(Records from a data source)

============================================================

(** The number with the given low bits in the window around the expected one. *)
Lemma decode_window largest pn n :
  1 ≤ n ≤ 4 → 0 ≤ pn < 2 ^ 62 → 0 ≤ largest < 2 ^ 62 →
  largest + 1 - 2 ^ (8 * n - 1) < pn ≤ largest + 1 + 2 ^ (8 * n - 1) →
  decode_pkt_num largest (pn mod 2 ^ (8 * n)) n = Ok pn.
Proof.
  intros Hn Hpn Hl Hw. unfold decode_pkt_num. rewrite u64_add_ok by lia. cbn [mbind comp_bind].
  destruct (Z.leb_spec 64 (n * 8)); [lia|]. rewrite Z.shiftl_1_l. replace (n * 8) with (8 * n) by lia.
  rewrite splice_bits by lia. set (hwin := 2 ^ (8 * n - 1)) in *. set (win := 2 ^ (8 * n)).
  assert (Hwin : win / 2 = hwin ∧ win = 2 * hwin ∧ 128 ≤ hwin ≤ 2 ^ 31).
  { assert (n = 1 ∨ n = 2 ∨ n = 3 ∨ n = 4) as [->|[->|[->| ->]]] by lia; subst hwin win; by_decision. }
  clearbody win hwin. destruct Hwin as (-> & Hwin & Hh). set (ex := largest + 1) in *.
  pose proof (Z.div_mod ex win ltac:(lia)) as He. pose proof (Z.div_mod pn win ltac:(lia)) as Hp.
  pose proof (Z.mod_pos_bound ex win ltac:(lia)). pose proof (Z.mod_pos_bound pn win ltac:(lia)).
  assert (Hq : -2 < pn / win - ex / win < 2) by (split; apply (Z.mul_lt_mono_pos_l win); lia).
  assert (Hq' : pn / win = ex / win - 1 ∨ pn / win = ex / win ∨ pn / win = ex / win + 1) by lia. clear Hq.
  set (c := win * (ex / win) + pn mod win). assert (Hc : 0 ≤ c < 2 ^ 63) by (pose proof (Z.div_pos ex win); nia).
  rewrite (u64_add_ok c hwin) by lia. cbn [mbind comp_bind]. change (Z.shiftl 1 62) with (2 ^ 62).
  destruct Hq' as [Hq|[Hq|Hq]]; rewrite Hq in Hp.
  - assert (c = pn + win) by nia. destruct (Z.leb_spec (c + hwin) ex); [lia|]. cbn [andb mbind comp_bind].
    rewrite (u64_add_ok ex hwin) by lia. cbn [mbind comp_bind].
    destruct (Z.gtb_spec c (ex + hwin)); [|lia]. destruct (Z.geb_spec c win); [|lia]. cbn [andb].
    rewrite (usub_ok c win) by lia. by replace (c - win) with pn by lia.
  - assert (Ec : c = pn) by lia. destruct (Z.leb_spec (c + hwin) ex); [lia|]. cbn [andb mbind comp_bind].
    rewrite (u64_add_ok ex hwin) by lia. cbn [mbind comp_bind]. destruct (Z.gtb_spec c (ex + hwin)); [lia|].
    cbn [andb]. by rewrite Ec.
  - assert (c = pn - win) by nia. destruct (Z.leb_spec (c + hwin) ex); [|lia]. rewrite (usub_ok (2 ^ 62) win) by lia.
    cbn [mbind comp_bind]. destruct (Z.ltb_spec c (2 ^ 62 - win)); [|lia]. cbn [andb].
    rewrite (u64_add_ok c win) by lia. by replace (c + win) with pn by lia.
Qed.

(** The length chosen for a number leaves room for twice what is in flight. *)
Lemma pkt_num_len_room pn la n : 0 ≤ la ≤ pn → pn < 2 ^ 62 → pkt_num_len pn la = Ok n →
  1 ≤ n ∧ pn - la + 1 < 2 ^ (8 * n - 1) ∧ (pn - la + 1 < 2 ^ 31 → n ≤ 4).
Proof.
  intros Hla Hpn. unfold pkt_num_len. rewrite u64_add_ok by lia. cbn [mbind comp_bind]. intros [= En].
  replace (Z.max 0 (pn - la) + 1) with (pn - la + 1) in En by lia. set (u := pn - la + 1) in *. assert (1 ≤ u) by lia.
  unfold bit_len in En. destruct (Z.eqb_spec u 0); [lia|]. pose proof (Z.log2_spec u ltac:(lia)) as [_ Hu].
  pose proof (Z.log2_nonneg u). set (k := Z.log2 u) in *. assert (Hn : k + 2 ≤ 8 * n ≤ k + 9) by (Z.div_mod_to_equations; lia).
  split; [lia|]. split.
  - eapply Z.lt_le_trans; [exact Hu|]. apply Z.pow_le_mono_r; lia.
  - intros Hu31. assert (k < 31) by (apply Z.log2_lt_pow2; lia). lia.
Qed.

(** ** Packet numbers and headers on the wire *)

Lemma be_bytes_trunc n v k : 0 ≤ k → be_bytes n (v mod 2 ^ (8 * (Z.of_nat n + k))) = be_bytes n v.
Proof.
  intros Hk. rewrite (Z.div_mod v (2 ^ (8 * (Z.of_nat n + k)))) at 2 by lia.
  replace (2 ^ (8 * (Z.of_nat n + k))) with (256 ^ Z.of_nat (Z.to_nat (Z.of_nat n + k))).
  2: { rewrite Z2Nat.id by lia. change 256 with (2 ^ 8). by rewrite <- Z.pow_mul_r by lia. }
  rewrite Z.mul_comm, be_bytes_add_high; [done|lia].
Qed.

Lemma writes_u n v : writes (λ b, too_short (put_u (S n) 0 v b)) (be_bytes (S n) v).
Proof.
  intros b p z Hb Hz. rewrite blen_be_bytes in Hz |- *. destruct (put_u_wrote n 0 v b p z Hb Hz) as (b' & E & H).
  exists b'. rewrite E. rewrite tagged_0 in H. done.
Qed.

Lemma writes_eq m s s' : s = s' → writes m s → writes m s'.
Proof. by intros ->. Qed.

Lemma writes_pkt_num pn n : 1 ≤ n ≤ 4 → writes (encode_pkt_num pn n) (be_bytes (Z.to_nat n) pn).
Proof.
  intros Hn. assert (n = 1 ∨ n = 2 ∨ n = 3 ∨ n = 4) as [->|[->|[->| ->]]] by lia;
    unfold encode_pkt_num, put_u8, put_u16, put_u24, put_u32, as_u8, as_u16, as_u32.
  - eapply writes_eq; [apply (be_bytes_trunc 1 pn 0); lia|apply (writes_u 0)].
  - eapply writes_eq; [apply (be_bytes_trunc 2 pn 0); lia|apply (writes_u 1)].
  - eapply writes_eq; [apply (be_bytes_trunc 3 pn 1); lia|apply (writes_u 2)].
  - eapply writes_eq; [apply (be_bytes_trunc 4 pn 0); lia|apply (writes_u 3)].
Qed.

Lemma spells_u32 v : 0 ≤ v < 2 ^ 32 → spells u32_ (be_bytes 4 v) v.
Proof.
  intros Hv b r Hb. destruct (get_u_reads 4 b (be_bytes 4 v) r Hb (blen_be_bytes 4 v)) as [E Hr]. unfold u32_, get_u32.
  rewrite E, be_val_small by done. by eexists.
Qed.

(** The headers this library writes. *)
Definition header_ok (h : Header) : Prop :=
  0 ≤ hdr_pn_len h ≤ 4 ∧ bytes_ok (dcid h) ∧ bytes_ok (scid h) ∧ blen (dcid h) ≤ MAX_CID_LEN ∧ blen (scid h) ≤ MAX_CID_LEN ∧
  match ty h with
  | Short | ZeroRTT | Handshake => token h = None
  | Initial => blen (default [] (token h)) < 2 ^ 32 ∧ bytes_ok (default [] (token h))
  | Retry => ∃ t, token h = Some t ∧ bytes_ok t
  | VersionNegotiation => False
  end ∧
  match ty h with Short => version h = 0 ∧ scid h = [] | _ => 1 ≤ version h < 2 ^ 32 end.

Definition type_bits (ty : Type_) : Z :=
  match ty with ZeroRTT => 1 | Handshake => 2 | Retry => 3 | _ => 0 end.

(** The first byte, and what follows it. *)
Definition first_byte (h : Header) : Z :=
  match ty h with
  | Short => short_first (hdr_pn_len h) (key_phase h)
  | ty => long_first (hdr_pn_len h) (type_bits ty)
  end.

Definition token_enc (h : Header) : bytes :=
  match ty h with
  | Initial => varint_enc (blen (default [] (token h))) ++ default [] (token h)
  | Retry => default [] (token h)
  | _ => []
  end.

Definition header_tail (h : Header) : bytes :=
  match ty h with
  | Short => dcid h
  | _ => be_bytes 4 (version h) ++ [blen (dcid h)] ++ dcid h ++ [blen (scid h)] ++ scid h ++ token_enc h
  end.

Definition header_enc (h : Header) : bytes := first_byte h :: header_tail h.

Lemma first_byte_bits h : header_ok h → u8 (first_byte h) ∧
  is_long (first_byte h) = negb (bool_decide (ty h = Short)) ∧
  (ty h ≠ Short → Z.shiftr (Z.land (first_byte h) TYPE_MASK) 4 = type_bits (ty h)) ∧
  (1 ≤ hdr_pn_len h → Z.land (first_byte h) PKT_NUM_MASK + 1 = hdr_pn_len h) ∧
  (ty h = Short → negb (Z.land (first_byte h) KEY_PHASE_BIT =? 0) = key_phase h).
Proof.
  intros (Hn & _ & _ & _ & _ & Ht & _). unfold first_byte.
  assert (hdr_pn_len h = 0 ∨ hdr_pn_len h = 1 ∨ hdr_pn_len h = 2 ∨ hdr_pn_len h = 3 ∨ hdr_pn_len h = 4)
    as [E|[E|[E|[E|E]]]] by lia; rewrite E; destruct (ty h); try done; destruct (key_phase h);
    (split; [by_decision|]; split; [done|]; split; [done|]; split; [done|done]).
Qed.

Lemma writes_byte v : 0 ≤ v < 256 → writes (w_u8 (as_u8 v)) [v].
Proof. intros Hv. unfold as_u8. rewrite Z.mod_small by lia. by apply writes_u8. Qed.

Lemma header_writes h : header_ok h → writes (header_to_bytes h) (header_enc h).
Proof.
  intros Hok. destruct (first_byte_bits h Hok) as (Hb & _). destruct Hok as (_ & _ & _ & Hd & Hs & Ht & Hv).
  unfold MAX_CID_LEN in *. pose proof (blen_nonneg (dcid h)). pose proof (blen_nonneg (scid h)).
  unfold header_to_bytes, header_enc, header_tail, first_byte, token_enc in *. change (?x :: ?l) with ([x] ++ l).
  destruct (ty h) eqn:E; cbn [type_code mbind comp_bind]; try done;
    try (destruct (decide _) as [|_]; [done|]);
    try (destruct (decide _) as [_|]; [|done]); cbv beta.
  all: repeat (apply writes_and; [first [by apply writes_u8|apply writes_bytes|by apply (writes_u 3)|by apply writes_byte; lia]|]).
  - cbn [w_token]. destruct (token h) as [v|]; cbn [default] in *.
    + apply writes_and; [apply writes_varint; split; [blia|unfold MAX_VAR_INT; lia]|apply writes_bytes].
    + apply writes_varint. split; [done|unfold MAX_VAR_INT; lia].
  - cbn [w_token]. destruct Ht as (v & -> & _). apply writes_bytes.
  - apply writes_nothing.
  - apply writes_nothing.
  - apply writes_bytes.
Qed.

(** A header with its packet number and key phase still hidden. *)
Definition hidden (h : Header) : Header :=
  mk_header (ty h) (version h) (dcid h) (scid h) 0 0
    (match ty h with Initial => Some (default [] (token h)) | _ => token h end) None false.

(** The masked first byte still tells the form and the type. *)
Definition tells (h : Header) (f : Z) : Prop :=
  u8 f ∧ is_long f = is_long (first_byte h) ∧
  (ty h ≠ Short → Z.land f TYPE_MASK = Z.land (first_byte h) TYPE_MASK).

Lemma spells_long_cid v s : bytes_ok s → blen s ≤ MAX_CID_LEN → spells (long_cid v) ([blen s] ++ s) s.
Proof.
  intros Hs Hl. unfold MAX_CID_LEN in *. pose proof (blen_nonneg s). eapply spells_bind; [apply spells_u8; unfold u8; lia|].
  unfold MAX_CID_LEN. destruct (Z.gtb_spec (blen s) 20); [lia|]. rewrite andb_false_r. apply spells_vec.
Qed.

(** Every header but that of a Retry, which has no end of its own. *)
Lemma header_reads `{w : arch} h f : header_ok h → ty h ≠ Retry → tells h f →
  spells (header_from_bytes (blen (dcid h))) (f :: header_tail h) (hidden h).
Proof.
  intros Hok Hr (Hf & Hl & Ht). destruct (first_byte_bits h Hok) as (_ & Hlong & Hty & _ & _).
  destruct Hok as (_ & Hd & Hs & Hdl & Hsl & Htk & Hv). unfold header_from_bytes. change (f :: ?l) with ([f] ++ l).
  eapply spells_bind; [by apply spells_u8|]. rewrite Hl, Hlong. unfold header_tail, hidden.
  destruct (decide (ty h = Short)) as [E|E].
  - rewrite bool_decide_true by done. cbn [negb]. rewrite E in *. destruct Hv as [Hv Hsc].
    rewrite <- (app_nil_r (dcid h)) at 2. eapply spells_bind; [apply spells_vec|].
    rewrite Hv, Hsc, Htk. apply spells_ret.
  - rewrite bool_decide_false by done. cbn [negb].
    assert (Hv' : 1 ≤ version h < 2 ^ 32) by (by destruct (ty h)).
    assert (Hlt : long_type f (version h) = Ok (ty h)).
    { unfold long_type. destruct (Z.eqb_spec (version h) 0); [lia|]. rewrite (Ht E), (Hty E). by destruct (ty h). }
    assert (Hsp : spells (long_rest (ty h)) (token_enc h)
      (match ty h with Initial => Some (default [] (token h)) | _ => token h end, None)).
    { unfold token_enc, long_rest. destruct (ty h) eqn:Ety; try done; rewrite ?Htk; try apply spells_ret.
      rewrite <- (app_nil_r (_ ++ _)). eapply spells_bind; [apply spells_vec_with_varint_length, Htk|apply spells_ret]. }
    assert (Htail : match ty h with Short => dcid h | _ => be_bytes 4 (version h) ++ [blen (dcid h)] ++ dcid h ++
        [blen (scid h)] ++ scid h ++ token_enc h end =
      be_bytes 4 (version h) ++ [] ++ ([blen (dcid h)] ++ dcid h) ++ ([blen (scid h)] ++ scid h) ++ token_enc h ++ [])
      by (rewrite app_nil_r, <- !app_assoc; by destruct (ty h)).
    rewrite Htail. eapply spells_bind; [apply spells_u32; lia|]. eapply spells_bind.
    { intros b r Hb. rewrite Hlt. exists b. split_and!; [done..|]. rewrite blen_nil. lia. }
    eapply spells_bind; [by apply spells_long_cid|]. eapply spells_bind; [by apply spells_long_cid|].
    eapply spells_bind; [exact Hsp|]. apply spells_ret.
Qed.

(** ** Header protection *)

(** A fact about two bytes, checked on all of them. *)
Lemma all_bytes2 (test : Z → Z → bool) :
  forallb (λ x, forallb (test x) (seqZ 0 256)) (seqZ 0 256) = true → ∀ x y, u8 x → u8 y → test x y = true.
Proof.
  intros Ht x y Hx Hy. unfold u8 in *. rewrite forallb_forall in Ht. specialize (Ht x).
  rewrite forallb_forall in Ht. apply Ht; apply list_elem_of_In, elem_of_seqZ; lia.
Qed.

Definition mask_first_test (f m : Z) : bool :=
  let f' := mask_first f m in
  (0 <=? f') && (f' <? 256) && (mask_first f' m =? f) && Bool.eqb (is_long f') (is_long f) &&
  (negb (is_long f) || (Z.land f' TYPE_MASK =? Z.land f TYPE_MASK)).

Lemma mask_first_ok f m : u8 f → u8 m →
  u8 (mask_first f m) ∧ mask_first (mask_first f m) m = f ∧ is_long (mask_first f m) = is_long f ∧
  (is_long f = true → Z.land (mask_first f m) TYPE_MASK = Z.land f TYPE_MASK).
Proof.
  intros Hf Hm. pose proof (all_bytes2 mask_first_test ltac:(by vm_compute) f m Hf Hm) as Ht.
  unfold mask_first_test in Ht. cbv zeta in Ht. rewrite !andb_true_iff in Ht. destruct Ht as ((((H1 & H2) & H3) & H4) & H5).
  apply Bool.eqb_prop in H4. split_and!; [unfold u8; lia|lia|done|]. intros Hl. rewrite Hl in H5. cbn in H5. lia.
Qed.

Lemma xor_bytes_twice l m : (length l ≤ length m)%nat → xor_bytes (xor_bytes l m) m = l.
Proof.
  revert m. induction l as [|x l IH]; intros [|y m]; cbn; [done..|lia|]. intros Hl.
  rewrite Z.lxor_assoc, Z.lxor_nilpotent, Z.lxor_0_r. f_equal. apply IH. lia.
Qed.

Section protect.
Context `{BoringLaws}.

Lemma header_mask_ok k sample : blen sample = SAMPLE_LEN →
  ∃ mask, header_mask k sample = Ok mask ∧ blen mask = HP_MASK_LEN ∧ bytes_ok mask.
Proof.
  intros Hs. unfold header_mask, SAMPLE_LEN, HP_MASK_LEN in *. destruct k as [k|key].
  - destruct (aes_block k sample) as [Hl Hb]. exists (takez 5 (AES_ecb_encrypt k sample)).
    split; [unfold index_range; by rewrite slice_prefix by lia|]. split; [by rewrite blen_takez by lia|by apply bytes_ok_takez].
  - unfold index_range. rewrite slice_prefix, slice_suffix by lia. cbn [mbind comp_bind mret comp_ret].
    edestruct chacha_stream as [Hl Hb]. eexists. split; [done|]. by split; [rewrite Hl|].
Qed.

Lemma index_range_takez {E} (l : bytes) a e : 0 ≤ a ≤ e → e ≤ blen l →
  index_range (E := E) l a e = Ok (takez (e - a) (dropz a l)).
Proof.
  intros H1 H2. unfold index_range, slice.
  by destruct (Z.leb_spec 0 a), (Z.leb_spec a e), (Z.leb_spec e (blen l)); try lia.
Qed.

============================================================

* Work instructions *
Nothing but the lines from the beginning of the records through the line with "by lia; subst" should appear, each printed exactly.

* Result for this exercise *
(** The number with the given low bits in the window around the expected one. *)
Lemma decode_window largest pn n :
  1 ≤ n ≤ 4 → 0 ≤ pn < 2 ^ 62 → 0 ≤ largest < 2 ^ 62 →
  largest + 1 - 2 ^ (8 * n - 1) < pn ≤ largest + 1 + 2 ^ (8 * n - 1) →
  decode_pkt_num largest (pn mod 2 ^ (8 * n)) n = Ok pn.
Proof.
  intros Hn Hpn Hl Hw. unfold decode_pkt_num. rewrite u64_add_ok by lia. cbn [mbind comp_bind].
  destruct (Z.leb_spec 64 (n * 8)); [lia|]. rewrite Z.shiftl_1_l. replace (n * 8) with (8 * n) by lia.
  rewrite splice_bits by lia. set (hwin := 2 ^ (8 * n - 1)) in *. set (win := 2 ^ (8 * n)).
  assert (Hwin : win / 2 = hwin ∧ win = 2 * hwin ∧ 128 ≤ hwin ≤ 2 ^ 31).
  { assert (n = 1 ∨ n = 2 ∨ n = 3 ∨ n = 4) as [->|[->|[->| ->]]] by lia; subst hwin win; by_decision. }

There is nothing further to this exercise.